American politician from Oregon

Charles Arch Ringo (born June 14, 1958) is an American lawyer and politician from the state of Oregon. He served in both houses of the Oregon Legislative Assembly between 2001 and 2007.

==Biography==
Ringo was born and raised in Corvallis, Oregon. He graduated with a Bachelor of Science in international affairs and economics from the United States Air Force Academy in 1980 and served in the Air Force from 1980 until 1985. In 1985, Ringo graduated with a Master of Business Administration from Boston University, and with a Juris Doctor from Lewis & Clark Law School in 1989.

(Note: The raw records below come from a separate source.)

(** * Videoteka-UP: the browser client (app.js)

    A shallow embedding of the client script of the Videoteka storefront and
    the properties of its request gateway, its session forms, its cart and
    bookmark stores, its sort pipeline and its image resolution.

    Conventions of the embedding.
    - JavaScript values are the inductive type [value]; numbers carry the exact
      rational value of the double they stand for ([Fin q]), or one of
      [NaN], [PosInf], [NegInf]. The program only ever looks at the sign of
      a difference of two numbers, and the sign of a difference of two doubles
      is the sign of the exact difference, so no rounding is modelled.
    - A [string] holds the UTF-8 encoding of a JavaScript string. Equality
      and prefixes are the same on the bytes and on the code units; the
      comparison [<] is not, and is made on the UTF-16 code units, see
      [code_units] and [string_ltb].
    - Built-in functions whose full definition belongs to the engine
      ([Number::toString], [String.prototype.toLowerCase],
      [String.prototype.trim], [parseFloat], [JSON.parse], [JSON.stringify])
      and the environment of the page (its location, the network, the
      document's selector engine) are variables of the section [Client]:
      every theorem holds for whatever they compute. The module [Ref] gives
      one executable instance, used in the closed examples.
    - A property read [o[k]] on an object follows the prototype chain to
      [Object.prototype], see [obj_get].
    - Exceptions are the [Throw] case of [result]; an [error] carries the
      [message] of the thrown Error object.
    - An asynchronous function is run to completion: nothing else touches
      the page while its request is pending. [localStorage.setItem] always
      succeeds. *)

From Stdlib Require Import ZArith QArith Qcanon String Ascii List DecimalString.
From Stdlib Require Import Sorting.Sorted Sorting.Permutation.
From stdpp Require Import gmap strings list.
(** * Student Management System: the record store and its command handlers

    A shallow embedding of [src/main.py] (class [StudentManagementSystem])
    and the properties its specification states about it.

    Conventions of the embedding.
    - A Python [int] is a [Z]; a Python [float] is a binary64 [float]
      (Rocq's primitive floats, so NaN, the infinities and signed zeros
      behave as in CPython); a Python [str] is the list of its code points.
    - A student is the four-key dict the program builds in [add_student];
      the collection [self.students] is a list of them. Every slot of the
      list holds an object of its own (the program only appends fresh dicts,
      removes and reorders), so an object is identified by its position.
    - The terminal is a finite list of lines still to be typed ([input]
      raises [EOFError] when it is exhausted) and the list of messages
      printed so far. Colours, prompts and [clear_screen] are not modelled.
    - The file system is a finite map from paths to contents, with the
      paths that cannot be opened for reading or for writing.
    - What the program takes from Python's libraries ([str] methods over
      Unicode, [int()], [float()], [repr], [json]) is the interface
      [PyLib]; [ascii_py] is an ASCII instance of it. *)

From Stdlib Require Import ZArith QArith Floats Lia.
From Stdlib Require Import Strings.String Strings.Ascii DecimalString.
From stdpp Require Import list gmap sorting.

#[local] Open Scope Z_scope.
#[local] Set Warnings "-inexact-float".

(** ** Python strings *)

Definition pystr : Type := list N.

(** A string literal of the source, as code points. *)
Definition lit (s : string) : pystr := N_of_ascii <$> list_ascii_of_string s.

(** [a < b] on [str]: lexicographic on code points. *)
Fixpoint str_lt (a b : pystr) : bool :=
  match a, b with
  | _, [] => false
  | [], _ :: _ => true
  | x :: a', y :: b' =>
      if (x <? y)%N then true
      else if (y <? x)%N then false
      else str_lt a' b'
  end.

Fixpoint is_prefix (p s : pystr) : bool :=
  match p, s with
  | [], _ => true
  | _ :: _, [] => false
  | x :: p', y :: s' => bool_decide (x = y) && is_prefix p' s'
  end.

(** [needle in hay] on [str]: substring test. *)
Fixpoint str_in (needle hay : pystr) : bool :=
  is_prefix needle hay ||
  match hay with
  | [] => false
  | _ :: hay' => str_in needle hay'
  end.

Fixpoint drop_while (p : N → bool) (s : pystr) : pystr :=
  match s with
  | [] => []
  | c :: s' => if p c then drop_while p s' else s
  end.

(** [str(n)] for an [int]. *)
Definition str_of_int (n : Z) : pystr := lit (NilZero.string_of_int (Z.to_int n)).

(** ** The student record *)

Record student : Type := Student {
  roll_number : Z;
  name : pystr;
  age : Z;
  cgpa : float;
}.

Definition set_name (v : pystr) (s : student) : student :=
  Student (roll_number s) v (age s) (cgpa s).
Definition set_age (v : Z) (s : student) : student :=
  Student (roll_number s) (name s) v (cgpa s).
Definition set_cgpa (v : float) (s : student) : student :=
  Student (roll_number s) (name s) (age s) v.

(** [a == b] on two student dicts that are different objects: key by key,
    floats by IEEE equality. *)
Definition student_eqb (a b : student) : bool :=
  (roll_number a =? roll_number b) && bool_decide (name a = name b) &&
  (age a =? age b) && (cgpa a =? cgpa b)%float.

(** ** The part of Python's libraries the program calls *)

Class PyLib : Type := {
  (** [c.isalpha()] and [c.isspace()] for a one-character string *)
  py_isalpha : N → bool;
  py_isspace : N → bool;
  (** [s.lower()] *)
  py_lower : pystr → pystr;
  (** [int(s)] and [float(s)]; [None] is [ValueError] *)
  py_int : pystr → option Z;
  py_float : pystr → option float;
  (** [repr(x)] of a float *)
  py_repr_float : float → pystr;
  (** the text [json.dump(students, file, indent=4)] writes *)
  json_dump : list student → pystr;
  (** [json.load] of a text; [None] when it raises. Texts whose value is
      not a list of student dicts are outside the typed model. *)
  json_load : pystr → option (list student);
}.

Section Validation.
Context `{PyLib}.

(** [s.strip()] *)
Definition strip (s : pystr) : pystr :=
  reverse (drop_while py_isspace (reverse (drop_while py_isspace s))).

(** main.py 55-57 *)
Definition validate_name (name : pystr) : bool :=
  negb (bool_decide (strip name = [])) &&
  forallb (λ c, py_isalpha c || py_isspace c) name.

(** main.py 59-64 *)
Definition validate_roll_number (students : list student) (roll : Z) : bool :=
  (0 <? roll) && negb (existsb (λ s, roll_number s =? roll) students).

(** main.py 66-68 *)
Definition validate_age (age : Z) : bool := (5 <=? age) && (age <=? 120).

(** main.py 70-72 *)
Definition validate_cgpa (cgpa : float) : bool :=
  ((0 <=? cgpa) && (cgpa <=? 4))%float.
End Validation.

(** ** The process state *)

Inductive exn : Type := ValueError | EOFError | OSError.

Inductive result (A : Type) : Type :=
  | Ok (a : A)
  | Raise (e : exn).
Arguments Ok {A} a.
Arguments Raise {A} e.

(** The four sort orders of [sort_students], by menu number. *)
Inductive sort_key : Type := ByRoll | ByName | ByAge | ByCgpa.

(** What the program prints, one constructor per message of the source. *)
Inductive msg : Type :=
  | ErrorLoading (e : exn)
  | ErrorSaving (e : exn)
  | AddHeading | InvalidNameLetters | InvalidRollNumber | EnterValidNumber
  | AgeOutOfRange | CgpaOutOfRange | StudentAdded | ErrorOccurred (e : exn)
  | AllHeading | NoStudentsFound | TableHeader | TableRule | TableRow (s : student)
  | SearchHeading | NoStudentsToSearch | SearchMenu
  | NoRollMatch | NoNameMatch | NoAgeMatch | NoCgpaMatch
  | InvalidChoice | EnterValidNumbers
  | UpdateHeading | CurrentDetails (s : student)
  | NameUpdated | InvalidName | AgeUpdated | InvalidAge | CgpaUpdated | InvalidCgpa
  | UpdateCancelled | EnterValidInput
  | DeleteHeading | StudentDeleted | DeletionCancelled
  | SortHeading | NoStudentsToSort | SortMenu | SortedBy (k : sort_key)
  | SortingCancelled | EnterAValidNumber
  | ExportHeading | NoStudentsToExport | Exported | ErrorExporting (e : exn)
  | StatsHeading | NoStudentData | TotalStudents (n : nat) | AverageAge | AverageCgpa
  | AgeDistribution | CgpaDistribution | GroupCount (label : string) (count : nat)
  | Menu | Goodbye | InvalidMenuChoice.

Record world : Type := World {
  students : list student;      (** [self.students] *)
  stdin : list pystr;           (** the lines still to be typed *)
  stdout : list msg;            (** the messages printed, oldest first *)
  files : gmap pystr pystr;     (** the files that exist, with their text *)
  can_read : pystr → bool;      (** [open(path, 'r')] succeeds *)
  can_write : pystr → bool;     (** [open(path, 'w')] succeeds *)
  clock : nat → pystr;          (** the formatted time of the n-th reading *)
  ticks : nat;                  (** how often the clock has been read *)
}.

Ringo was elected to the Oregon House of Representatives in 2000, defeating Republican John Scruggs and Libertarian Kevin C. Schaumleffle with 51% of the vote. He was elected to the Oregon Senate in 2002, defeating Republican Bill Witt with 55% of the vote. Ringo declined to run for reelection in 2006.

==Personal life==
Ringo and his wife, Julie, have two children: Reese and Joseph. He is a member of the Episcopal Church.